Interleukin 27 (IL-27) plays diverse immune regulatory roles in autoimmune disorders and promotes the generation of IL-10 producing CD4+ T cells characterized by producing the immunosuppressive cytokine IL-10. However, whether IL-27 participates in pathological progress of Sjögren’s syndrome (SS) through regulating CD4+IL-10+ T cells remains unknown. Here we aimed to explore the potential role of IL-27 and CD4+IL-10+ T cells in the pathogenesis of SS. The IL-27 gene knockout non-obese diabetic (Il-27-/-NOD) mice were generated and injected with exogenous IL-27. Exogenous injection of IL-27 and neutralization of IL-27 with anti-IL27 antibody in NOD mice were performed. The histopathological changes in submandibular glands, lacrimal glands and lung, salivary flow rate and percentages of CD4+IL-10+ T cells were determined. And, ovalbumin (OVA) immunized C57L/B6 mice were injected with IL-27 to detect the percentage of CD4+IL-10+ T cells. In vitro, splenic naïve T cells from C57L/B6 mice were cultured with IL-27 for 4 days to induce the differentiation of CD4+IL-10+ T cells.

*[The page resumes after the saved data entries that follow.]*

(* ===== verification/RoutingSnapshot.v ===== *)
(** * The autoscaler's snapshot of the routing store (ucloud_sandboxes/routing.py)

    [load] prunes expired signals and reads every table in one transaction; the
    autoscaler computes its demand from that snapshot, not with the query the
    gateway uses, so the two have to agree. *)
From S2P Require Import Prelude PyFloat Json PyString Resources Bytes PyTime ManagedProcess.
From S2P Require Import PlacementAccounting ScaleModels Routes RouteStore Programs Demands.
From stdpp Require Import gmap strings.
From Stdlib Require Import QArith.
Local Close Scope Q_scope.
Local Open Scope py_scope.
Local Open Scope Z_scope.

(** The dicts are keyed by the rows' primary keys, in their order. *)
Record RoutingState := mkRoutingState {
  rs_sandboxes : dict string SandboxRoute;
  rs_exec_sessions : dict string ExecRoute;
  rs_pending : dict string PendingSandboxDemand;
  rs_image_builds : dict string PendingImageBuildDemand;
  rs_prepared : dict string PreparedCapacityDemand;
  rs_prepared_builders : dict string PreparedBuilderDemand;
  rs_image_warmups : dict string PendingImageWarmup
}.

Definition keyed {A} (key : A → string) (rows : list A) : dict string A := (λ r, (key r, r)) <$> rows.

Definition load_unlocked (d : db) (include_exec_sessions : bool) : res RoutingState :=
  let! routes := res_map route_init (rows_by_key (sandboxes d)) in
  let! prepared := res_map prepared_init (rows_by_key (prepared_capacity d)) in
  Ok (mkRoutingState (keyed sr_sandbox_id routes)
    (if include_exec_sessions then keyed er_session_id (rows_by_key (exec_sessions d)) else [])
    (keyed pd_sandbox_id (pending_from_row <$> rows_by_key (pending d)))
    (keyed ib_image_id (image_build_from_row <$> rows_by_key (image_builds d)))
    (keyed pc_prepare_id prepared)
    (keyed bd_prepare_id (builder_from_row <$> rows_by_key (prepared_builders d)))
    (keyed wu_warmup_id (warmup_from_row <$> rows_by_key (image_warmups d)))).

Definition load (julianday : string → option Q) (d : db) (include_exec_sessions : bool) (now : Z) :
    res (RoutingState * db) :=
  let! d := prune_expired julianday d now in
  let! st := load_unlocked d include_exec_sessions in
  Ok (st, d).

(** The request of one pending item *)
Definition state_request (st : RoutingState) (p : PendingSandboxDemand) : res SandboxPlacementRequest :=
  let route id := dget (rs_sandboxes st) id in
  let excluded := match demand_sandbox (pd_sandbox_id p) with
                  | None => []
                  | Some id => match route id with
                               | Some r => if nonempty (sr_job_id r) then [sr_job_id r] else []
                               | None => []
                               end
                  end in
  let owner := route (default (pd_sandbox_id p) (demand_sandbox (pd_sandbox_id p))) in
  placement_request_init (mkPR (pd_resources p) 1 excluded
    (match owner with Some r => spec_image (sr_spec r) | None => EmptyString end)).

(** A loop that skips the items its test drops *)
Definition unless_expired {A S} (expired : A → res bool) (step : S → A → res S) (acc : S) (x : A) : res S :=
  let! e := expired x in
  if e : bool then Ok acc else step acc x.

Definition sandbox_demand_from_routing_state (st : RoutingState) (now : Z) : res SandboxDemand :=
  let! acc := res_foldl (unless_expired (λ p, signal_expired (pd_updated_at p) (pd_created_at p) now)
                           (add_row (state_request st) now)) (mkDemand rq_zero rq_zero 0 0 0 0 [] []) (rs_pending st).*2 in
  let oldest_capacity := Z.max 0 (oldest_pending_seconds acc) in
  let! acc := res_foldl (unless_expired (λ p, past (pc_expires_at p) now) (add_prepared now)) acc (rs_prepared st).*2 in
  Ok (mkDemand (dm_pending_resources acc) (suppressed_pending_resources acc) (pending_count acc)
        (suppressed_pending_count acc) (Z.max 0 (oldest_pending_seconds acc)) oldest_capacity
        (placement_requests acc) (prepared_placement_requests acc)).

(** ** Skipping is filtering *)

Lemma unless_expired_fold {A S} (expired : A → res bool) (step : S → A → res S) l :
  (∀ x, x ∈ l → ∃ b, expired x = Ok b) → ∀ acc,
  res_foldl (unless_expired expired step) acc l = res_foldl step acc (filter (λ x, expired x = Ok false) l).
Proof.
  induction l as [|x l IH]; intros H acc; [done|]. destruct (H x) as [b Hb]; [left|].
  assert (∀ y, y ∈ l → ∃ b, expired y = Ok b) as H' by (intros; apply H; by right).
  destruct b.
  - rewrite filter_cons_False by congruence. cbn [res_foldl]. unfold unless_expired at 1. rewrite Hb. cbn [res_bind]. by apply IH.
  - rewrite filter_cons_True by done. cbn [res_foldl]. unfold unless_expired at 1. rewrite Hb. cbn [res_bind].
    destruct (step acc x); cbn [res_bind]; [by apply IH|done].
Qed.

(** ** What the snapshot holds *)

(** Every route is filed under its id and can be read *)
Definition routes_filed (d : db) : Prop :=
  ∀ k row, sandboxes d !! k = Some row → sr_sandbox_id row = k ∧ route_init row = Ok row.

Lemma rows_by_key_perm {A} (m : gmap string A) : rows_by_key m ≡ₚ (map_to_list m).*2.
Proof. unfold rows_by_key. by rewrite sorted_by_perm. Qed.
Lemma rows_by_key_elem {A} (m : gmap string A) x : x ∈ rows_by_key m ↔ ∃ k, m !! k = Some x.
Proof. rewrite rows_by_key_perm. apply map_values. Qed.
Lemma keyed_values {A} (key : A → string) rows : (keyed key rows).*2 = rows.
Proof. unfold keyed. rewrite <-list_fmap_compose. by rewrite (list_fmap_ext _ id), list_fmap_id. Qed.
Lemma keyed_get {A} (key : A → string) (m : gmap string A) k :
  (∀ k x, m !! k = Some x → key x = k) → dget (keyed key (rows_by_key m)) k = m !! k.
Proof.
  intros Hk. assert (dkeys (keyed key (rows_by_key m)) = key <$> rows_by_key m) as Ek.
  { unfold dkeys, keyed. by rewrite <-list_fmap_compose. }
  destruct (m !! k) as [x|] eqn:E.
  - apply dget_Some_2.
    + rewrite Ek, rows_by_key_perm, <-list_fmap_compose.
      rewrite (list_fmap_ext _ fst); [apply NoDup_fst_map_to_list|].
      intros i [k' y] Hi%list_elem_of_lookup_2%elem_of_map_to_list. by apply Hk.
    + unfold keyed. apply list_elem_of_fmap. exists x. rewrite (Hk _ _ E). split; [done|]. apply rows_by_key_elem. by exists k.
  - apply dget_None. rewrite Ek. intros (x & -> & [k' Hx]%rows_by_key_elem)%list_elem_of_fmap.
    rewrite (Hk _ _ Hx) in E. congruence.
Qed.
Lemma res_map_id {A} (f : A → res A) l : (∀ x, x ∈ l → f x = Ok x) → res_map f l = Ok l.
Proof.
  intros H. apply res_map_Ok, Forall2_same_length_lookup_2; [done|]. intros i x y Hx Hy. simplify_eq.
  by eapply H, list_elem_of_lookup_2.
Qed.

(** The snapshot's tables are the store's *)
Record snapshot_of (d : db) (st : RoutingState) : Prop := {
  sn_routes : ∀ id, dget (rs_sandboxes st) id = sandboxes d !! id;
  sn_pending : (rs_pending st).*2 = rows_by_key (pending d);
  sn_prepared : (rs_prepared st).*2 = rows_by_key (prepared_capacity d)
}.
Lemma load_unlocked_spec d include : routes_filed d → signals_ok d →
  ∃ st, load_unlocked d include = Ok st ∧ snapshot_of d st.
Proof.
  intros Hf [H1 H2]. unfold load_unlocked.
  rewrite (res_map_id route_init) by (intros r [k Hk]%rows_by_key_elem; by apply Hf in Hk as [_ ?]). cbn [res_bind].
  rewrite (res_map_id prepared_init) by (intros p [k Hk]%rows_by_key_elem; apply prepared_init_Ok; by apply H2 in Hk as (_ & ? & _)).
  cbn [res_bind]. eexists. split; [done|]. split; cbn [rs_sandboxes rs_pending rs_prepared].
  - intros id. apply keyed_get. intros k x Hx. by apply Hf in Hx as [? _].
  - rewrite keyed_values. transitivity (id <$> rows_by_key (pending d)); [|apply list_fmap_id]. apply list_fmap_ext.
    intros i p [k Hk]%list_elem_of_lookup_2%rows_by_key_elem. apply H1 in Hk as (_ & ? & ? & _). by apply pending_row_same.
  - apply keyed_values.
Qed.

(** ** Both readers see the same demand *)

Lemma state_request_for d st p r : routes_filed d → snapshot_of d st → state_request st p = Ok r → request_for d p r.
Proof.
  intros Hf Hst. unfold state_request. intros [_ [= <-]]%raise_if_Ok. split_and!; [done..|]. simpl.
  unfold excluded_jobs. destruct (demand_sandbox _) as [id|]; [|done]. unfold get_sandbox_unlocked.
  rewrite (sn_routes _ _ Hst). destruct (sandboxes d !! id) as [row|] eqn:E; [|done]. apply Hf in E as [_ ->]. done.
Qed.

(** The unexpired rows in the order of their keys *)
Definition ordered_rows (d : db) (now : Z) : list PendingSandboxDemand :=
  filter (λ p, signal_expired (pd_updated_at p) (pd_created_at p) now = Ok false) (rows_by_key (pending d)).
Definition ordered_reservations (d : db) (now : Z) : list PreparedCapacityDemand :=
  filter (λ p, past (pc_expires_at p) now = Ok false) (rows_by_key (prepared_capacity d)).

Lemma state_demand_total d st now : routes_filed d → signals_ok d → snapshot_of d st →
  sandbox_demand_from_routing_state st now
    = total_demand (state_request st) now (ordered_rows d now) (ordered_reservations d now).
Proof.
  intros Hf Hok Hst. unfold sandbox_demand_from_routing_state, total_demand.
  rewrite (sn_pending _ _ Hst), (sn_prepared _ _ Hst), unless_expired_fold.
  - destruct (res_foldl _ _ _); cbn [res_bind]; [|done]. rewrite unless_expired_fold; [done|].
    intros p [k Hk]%rows_by_key_elem. destruct (so_prepared d Hok k p Hk) as (_ & _ & _ & _ & e & He & ->).
    rewrite past_iso by done. eauto.
  - intros p [k Hk]%rows_by_key_elem. destruct (so_pending d Hok k p Hk) as (_ & _ & _ & _ & (u & Hu & ->) & _).
    rewrite signal_expired_iso by done. eauto.
Qed.
Lemma state_demand_spec d st now : routes_filed d → signals_ok d → snapshot_of d st →
  ∃ dm, sandbox_demand_from_routing_state st now = Ok dm ∧
    demand_of (request_for d) now (ordered_rows d now) (ordered_reservations d now) dm.
Proof.
  intros Hf Hok Hst. rewrite (state_demand_total d) by done.
  destruct (total_demand_total (state_request st) now d (ordered_rows d now) (ordered_reservations d now)) as [dm H].
  - done.
  - intros p. unfold state_request, placement_request_init. simpl. eauto.
  - by intros p [_ ?%rows_by_key_elem]%list_elem_of_filter.
  - by intros p [_ ?%rows_by_key_elem]%list_elem_of_filter.
  - exists dm. split; [done|]. revert H. apply total_demand_spec. intros p r. by apply state_request_for.
Qed.

(** A request without its image, which only the snapshot's reader fills in *)
Definition anonymous (r : SandboxPlacementRequest) : SandboxPlacementRequest :=
  mkPR (pr_resources r) (pr_count r) (pr_excluded_job_ids r) EmptyString.
Lemma requests_anonymous d l k : Forall2 (request_for d) l k →
  anonymous <$> k = (λ p, mkPR (pd_resources p) 1 (match excluded_jobs d p with Ok e => e | Raise _ => [] end) EmptyString) <$> l.
Proof.
  induction 1 as [|p r l k (E1 & E2 & E3) _ IH]; csimpl; [done|]. rewrite IH. unfold anonymous. by rewrite E1, E2, E3.
Qed.

(** ** Sums and ages of the rows *)

(** [sum(...)] of quantities from zero, in the order of the list *)
Definition rq_sum (l : list ResourceQuantity) : ResourceQuantity := foldl rq_add rq_zero l.
(** The rows no other worker can help *)
Definition refused (l : list PendingSandboxDemand) : list PendingSandboxDemand :=
  filter (λ p, is_capacity_demand p = false) l.
(** Whole seconds since a stored time; an unreadable one counts for nothing *)
Definition age (now : Z) (created_at : string) : Z :=
  match parse_iso_datetime created_at with Ok (Some c) => Z.quot (now - c) 1000000 | _ => 0 end.
Definition oldest (now : Z) (l : list string) : Z := foldr Z.max 0 (age now <$> l).

#[local] Instance oldest_proper now : Proper ((≡ₚ) ==> (=)) (oldest now).
Proof. unfold oldest. intros l k H. induction H; csimpl; lia. Qed.
Lemma oldest_nonneg now l : 0 ≤ oldest now l.
Proof. unfold oldest. induction l; csimpl; lia. Qed.
Lemma older_age c now o o' : 0 ≤ o → older c now o = Ok o' → o' = Z.max o (age now c).
Proof. unfold older, age. intros Ho (x & -> & [= <-])%res_bind_Ok. destruct x; lia. Qed.

Lemma rq_sums l : ∀ a, disk_mb (foldl rq_add a l) = disk_mb a + zsum (disk_mb <$> l) ∧
  memory_mb (foldl rq_add a l) = memory_mb a + zsum (memory_mb <$> l).
Proof.
  induction l as [|q l IH]; intros a; csimpl; [lia|]. destruct (IH (rq_add a q)) as [-> ->]. simpl. lia.
Qed.
Lemma rq_sum_perm l k : l ≡ₚ k → disk_mb (rq_sum l) = disk_mb (rq_sum k) ∧ memory_mb (rq_sum l) = memory_mb (rq_sum k).
Proof. intros E. unfold rq_sum. destruct (rq_sums l rq_zero) as [-> ->], (rq_sums k rq_zero) as [-> ->]. by rewrite E. Qed.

In addition, IL-27, IL-10 and CD4+IL-10+ T cells were determined in health control (HC) and SS patients. The results showed that Il-27-/-NOD mice had more severe disease and lower level of CD4+IL-10+ T cells than control mice. And IL-27 promoted the generation and differentiation of CD4+IL-10+ T cells in vivo and in vitro significantly. In agree with the findings in the SS-like mice, patients with SS showed lower levels of IL-27, IL-10 and CD4+IL-10+ T cells. Our findings indicated that IL-27 deficiency aggravated SS by regulating CD4+IL-10+ T cells. Targeting IL-27 and CD4+IL-10+ T cells may be a novel therapy for patients with SS.